◆ ABOUT THIS EXERCISE ◆
Copy each line below in which the word "Theorem" occurs.

◆ RECORD EXTRACTS ◆
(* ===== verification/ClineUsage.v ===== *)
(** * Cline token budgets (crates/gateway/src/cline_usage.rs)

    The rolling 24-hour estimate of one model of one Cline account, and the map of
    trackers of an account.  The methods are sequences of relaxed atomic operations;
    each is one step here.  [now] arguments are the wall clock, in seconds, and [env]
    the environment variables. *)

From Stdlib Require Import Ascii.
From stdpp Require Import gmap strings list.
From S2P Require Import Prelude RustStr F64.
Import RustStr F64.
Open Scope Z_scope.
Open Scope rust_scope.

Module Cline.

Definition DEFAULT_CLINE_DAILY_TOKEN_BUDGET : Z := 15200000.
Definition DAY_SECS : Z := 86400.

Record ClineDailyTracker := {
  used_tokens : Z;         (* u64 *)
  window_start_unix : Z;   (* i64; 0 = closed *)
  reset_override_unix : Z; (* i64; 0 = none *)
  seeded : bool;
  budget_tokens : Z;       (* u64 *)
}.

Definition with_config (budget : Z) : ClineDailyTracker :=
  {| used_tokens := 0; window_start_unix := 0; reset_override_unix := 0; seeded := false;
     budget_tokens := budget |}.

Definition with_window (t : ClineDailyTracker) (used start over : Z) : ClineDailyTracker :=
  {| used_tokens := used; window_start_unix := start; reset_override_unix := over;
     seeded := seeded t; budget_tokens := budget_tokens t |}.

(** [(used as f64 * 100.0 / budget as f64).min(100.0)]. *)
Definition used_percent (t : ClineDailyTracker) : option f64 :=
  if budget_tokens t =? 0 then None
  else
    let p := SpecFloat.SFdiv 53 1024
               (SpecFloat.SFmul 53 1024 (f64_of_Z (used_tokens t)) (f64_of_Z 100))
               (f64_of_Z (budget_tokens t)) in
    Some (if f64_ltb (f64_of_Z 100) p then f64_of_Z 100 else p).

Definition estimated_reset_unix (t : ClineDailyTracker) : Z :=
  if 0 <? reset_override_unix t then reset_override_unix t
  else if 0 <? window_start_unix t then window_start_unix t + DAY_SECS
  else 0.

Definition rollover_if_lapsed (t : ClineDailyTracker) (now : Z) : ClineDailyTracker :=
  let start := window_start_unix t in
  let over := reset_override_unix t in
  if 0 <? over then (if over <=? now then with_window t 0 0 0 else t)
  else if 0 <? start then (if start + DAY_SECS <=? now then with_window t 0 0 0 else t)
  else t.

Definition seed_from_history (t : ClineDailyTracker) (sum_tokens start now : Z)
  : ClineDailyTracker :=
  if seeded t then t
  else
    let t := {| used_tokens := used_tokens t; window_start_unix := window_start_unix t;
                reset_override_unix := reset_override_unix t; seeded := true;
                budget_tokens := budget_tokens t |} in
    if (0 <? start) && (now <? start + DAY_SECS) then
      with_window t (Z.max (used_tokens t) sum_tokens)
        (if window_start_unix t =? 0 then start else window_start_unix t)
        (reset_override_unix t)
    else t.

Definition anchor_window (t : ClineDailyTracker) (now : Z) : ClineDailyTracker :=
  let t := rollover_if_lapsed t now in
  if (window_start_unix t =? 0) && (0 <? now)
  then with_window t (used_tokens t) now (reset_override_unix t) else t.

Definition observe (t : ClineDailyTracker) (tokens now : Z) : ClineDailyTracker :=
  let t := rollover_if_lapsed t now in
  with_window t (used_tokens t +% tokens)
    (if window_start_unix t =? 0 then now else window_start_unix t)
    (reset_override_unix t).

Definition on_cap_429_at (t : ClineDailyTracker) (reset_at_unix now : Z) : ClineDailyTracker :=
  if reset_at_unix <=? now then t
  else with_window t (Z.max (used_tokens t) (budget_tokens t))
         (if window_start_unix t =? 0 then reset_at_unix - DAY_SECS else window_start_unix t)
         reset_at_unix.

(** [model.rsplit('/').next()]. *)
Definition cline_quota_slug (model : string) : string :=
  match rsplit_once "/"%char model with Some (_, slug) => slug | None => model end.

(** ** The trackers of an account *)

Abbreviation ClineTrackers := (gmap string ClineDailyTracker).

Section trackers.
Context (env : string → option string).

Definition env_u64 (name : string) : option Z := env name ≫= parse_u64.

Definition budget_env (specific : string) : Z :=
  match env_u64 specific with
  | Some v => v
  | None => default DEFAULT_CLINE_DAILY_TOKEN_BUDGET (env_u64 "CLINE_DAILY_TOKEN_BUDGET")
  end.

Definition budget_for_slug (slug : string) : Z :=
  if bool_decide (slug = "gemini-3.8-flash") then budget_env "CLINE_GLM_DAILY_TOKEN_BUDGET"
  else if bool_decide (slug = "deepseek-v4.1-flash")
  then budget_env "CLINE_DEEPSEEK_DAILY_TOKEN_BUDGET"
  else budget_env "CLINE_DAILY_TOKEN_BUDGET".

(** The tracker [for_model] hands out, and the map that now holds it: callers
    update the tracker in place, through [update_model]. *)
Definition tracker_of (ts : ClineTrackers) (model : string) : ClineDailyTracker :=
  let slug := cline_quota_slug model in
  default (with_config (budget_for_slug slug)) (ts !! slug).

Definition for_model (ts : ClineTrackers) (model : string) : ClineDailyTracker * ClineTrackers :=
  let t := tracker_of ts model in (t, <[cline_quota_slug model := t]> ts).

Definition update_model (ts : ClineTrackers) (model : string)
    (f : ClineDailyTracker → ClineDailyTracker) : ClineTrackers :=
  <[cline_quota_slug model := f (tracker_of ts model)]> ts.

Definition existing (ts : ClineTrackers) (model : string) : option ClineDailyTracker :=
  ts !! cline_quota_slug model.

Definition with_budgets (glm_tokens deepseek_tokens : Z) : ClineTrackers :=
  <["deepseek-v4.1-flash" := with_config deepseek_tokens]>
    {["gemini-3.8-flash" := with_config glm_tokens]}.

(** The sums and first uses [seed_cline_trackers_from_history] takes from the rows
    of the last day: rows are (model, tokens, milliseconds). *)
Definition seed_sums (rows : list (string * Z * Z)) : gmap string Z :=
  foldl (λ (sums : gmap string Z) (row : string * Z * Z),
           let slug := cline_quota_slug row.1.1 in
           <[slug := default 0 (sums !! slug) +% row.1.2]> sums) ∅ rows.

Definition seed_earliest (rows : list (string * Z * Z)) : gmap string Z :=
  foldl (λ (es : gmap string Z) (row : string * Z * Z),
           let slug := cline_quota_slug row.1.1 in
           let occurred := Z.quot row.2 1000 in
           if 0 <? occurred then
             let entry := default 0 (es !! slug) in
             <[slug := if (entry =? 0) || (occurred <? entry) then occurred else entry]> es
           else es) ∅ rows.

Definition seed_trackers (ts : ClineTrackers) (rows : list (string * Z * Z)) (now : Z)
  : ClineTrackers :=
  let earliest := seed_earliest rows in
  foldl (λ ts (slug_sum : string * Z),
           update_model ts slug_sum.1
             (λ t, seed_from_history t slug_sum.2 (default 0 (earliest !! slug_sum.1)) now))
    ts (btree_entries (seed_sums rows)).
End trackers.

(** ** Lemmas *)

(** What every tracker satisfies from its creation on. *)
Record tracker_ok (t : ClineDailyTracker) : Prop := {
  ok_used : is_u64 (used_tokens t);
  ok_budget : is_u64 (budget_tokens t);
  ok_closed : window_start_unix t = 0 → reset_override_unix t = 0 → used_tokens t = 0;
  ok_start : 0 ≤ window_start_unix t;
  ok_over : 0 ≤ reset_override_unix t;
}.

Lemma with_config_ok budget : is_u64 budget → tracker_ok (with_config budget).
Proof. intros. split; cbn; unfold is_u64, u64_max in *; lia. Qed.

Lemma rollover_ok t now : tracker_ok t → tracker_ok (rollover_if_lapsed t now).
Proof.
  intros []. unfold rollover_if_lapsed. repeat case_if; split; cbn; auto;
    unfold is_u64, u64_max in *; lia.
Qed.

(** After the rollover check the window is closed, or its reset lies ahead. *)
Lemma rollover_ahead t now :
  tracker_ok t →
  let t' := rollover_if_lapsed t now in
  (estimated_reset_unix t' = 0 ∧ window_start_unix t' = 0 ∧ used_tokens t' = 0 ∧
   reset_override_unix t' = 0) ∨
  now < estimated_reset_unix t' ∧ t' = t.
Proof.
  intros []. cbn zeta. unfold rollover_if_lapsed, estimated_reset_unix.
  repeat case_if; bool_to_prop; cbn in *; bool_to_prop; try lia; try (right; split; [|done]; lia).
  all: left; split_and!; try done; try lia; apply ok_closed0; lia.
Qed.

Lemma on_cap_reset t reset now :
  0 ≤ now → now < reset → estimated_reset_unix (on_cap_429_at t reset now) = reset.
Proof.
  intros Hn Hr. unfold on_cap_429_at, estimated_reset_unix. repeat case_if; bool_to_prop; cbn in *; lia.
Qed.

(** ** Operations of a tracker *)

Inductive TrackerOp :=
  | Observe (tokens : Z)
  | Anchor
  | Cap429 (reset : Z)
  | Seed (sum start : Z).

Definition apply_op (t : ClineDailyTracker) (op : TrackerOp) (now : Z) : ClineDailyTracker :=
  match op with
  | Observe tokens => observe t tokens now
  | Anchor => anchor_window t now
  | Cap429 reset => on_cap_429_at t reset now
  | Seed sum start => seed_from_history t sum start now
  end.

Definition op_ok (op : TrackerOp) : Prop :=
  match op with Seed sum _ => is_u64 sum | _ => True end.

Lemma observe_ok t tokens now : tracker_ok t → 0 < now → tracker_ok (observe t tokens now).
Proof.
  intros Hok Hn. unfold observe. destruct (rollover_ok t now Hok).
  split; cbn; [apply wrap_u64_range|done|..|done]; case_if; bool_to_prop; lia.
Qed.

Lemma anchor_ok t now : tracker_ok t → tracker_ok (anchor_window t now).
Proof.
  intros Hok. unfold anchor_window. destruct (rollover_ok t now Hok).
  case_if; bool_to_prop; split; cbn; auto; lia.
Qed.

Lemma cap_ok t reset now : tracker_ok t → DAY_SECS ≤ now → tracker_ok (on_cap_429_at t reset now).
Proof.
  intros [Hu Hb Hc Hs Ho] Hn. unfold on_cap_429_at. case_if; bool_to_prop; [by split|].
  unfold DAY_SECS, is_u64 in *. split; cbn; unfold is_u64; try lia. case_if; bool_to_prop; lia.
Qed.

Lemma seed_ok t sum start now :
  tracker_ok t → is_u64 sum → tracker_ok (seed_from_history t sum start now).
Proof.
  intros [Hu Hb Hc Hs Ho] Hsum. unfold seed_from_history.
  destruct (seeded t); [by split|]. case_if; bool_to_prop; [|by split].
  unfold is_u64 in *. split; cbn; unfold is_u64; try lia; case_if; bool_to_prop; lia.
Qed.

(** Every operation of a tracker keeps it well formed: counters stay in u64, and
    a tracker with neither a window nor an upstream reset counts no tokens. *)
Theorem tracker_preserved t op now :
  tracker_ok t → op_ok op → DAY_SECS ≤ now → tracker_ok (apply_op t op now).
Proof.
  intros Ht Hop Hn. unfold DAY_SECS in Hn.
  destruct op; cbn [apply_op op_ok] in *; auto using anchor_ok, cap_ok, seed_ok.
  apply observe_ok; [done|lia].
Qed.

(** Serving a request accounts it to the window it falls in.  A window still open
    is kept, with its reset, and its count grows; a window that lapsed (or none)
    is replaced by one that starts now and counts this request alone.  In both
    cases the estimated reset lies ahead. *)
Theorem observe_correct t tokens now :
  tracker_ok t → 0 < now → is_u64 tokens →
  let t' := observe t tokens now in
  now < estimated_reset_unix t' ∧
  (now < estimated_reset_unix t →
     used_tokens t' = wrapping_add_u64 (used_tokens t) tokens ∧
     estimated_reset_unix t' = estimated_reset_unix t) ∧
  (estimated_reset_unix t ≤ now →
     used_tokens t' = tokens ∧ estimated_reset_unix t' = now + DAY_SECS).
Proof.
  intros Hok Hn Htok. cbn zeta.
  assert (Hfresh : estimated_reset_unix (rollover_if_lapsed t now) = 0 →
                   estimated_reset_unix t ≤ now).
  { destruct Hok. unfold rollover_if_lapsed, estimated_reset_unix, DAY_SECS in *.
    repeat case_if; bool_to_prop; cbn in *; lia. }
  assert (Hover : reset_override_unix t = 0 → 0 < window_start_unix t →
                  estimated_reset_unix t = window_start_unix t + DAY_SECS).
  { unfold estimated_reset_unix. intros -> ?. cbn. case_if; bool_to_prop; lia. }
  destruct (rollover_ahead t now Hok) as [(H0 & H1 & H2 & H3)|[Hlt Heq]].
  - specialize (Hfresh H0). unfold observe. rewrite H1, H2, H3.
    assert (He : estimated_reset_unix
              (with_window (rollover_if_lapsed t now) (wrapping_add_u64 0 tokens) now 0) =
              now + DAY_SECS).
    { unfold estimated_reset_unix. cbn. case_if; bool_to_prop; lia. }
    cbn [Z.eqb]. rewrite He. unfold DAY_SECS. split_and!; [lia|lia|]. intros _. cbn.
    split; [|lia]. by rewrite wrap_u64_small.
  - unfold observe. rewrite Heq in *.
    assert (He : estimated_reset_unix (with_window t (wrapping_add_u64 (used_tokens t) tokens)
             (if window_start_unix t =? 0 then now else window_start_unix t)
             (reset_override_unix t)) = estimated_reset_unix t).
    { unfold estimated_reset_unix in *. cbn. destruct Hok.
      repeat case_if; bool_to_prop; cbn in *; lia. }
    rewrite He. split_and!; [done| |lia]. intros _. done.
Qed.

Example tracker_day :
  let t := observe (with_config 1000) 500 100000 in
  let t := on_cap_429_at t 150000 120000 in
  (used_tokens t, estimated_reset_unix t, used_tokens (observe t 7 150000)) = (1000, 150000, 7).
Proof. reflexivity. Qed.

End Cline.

◆ EXERCISE RESULT ◆
Theorem tracker_preserved t op now :
Theorem observe_correct t tokens now :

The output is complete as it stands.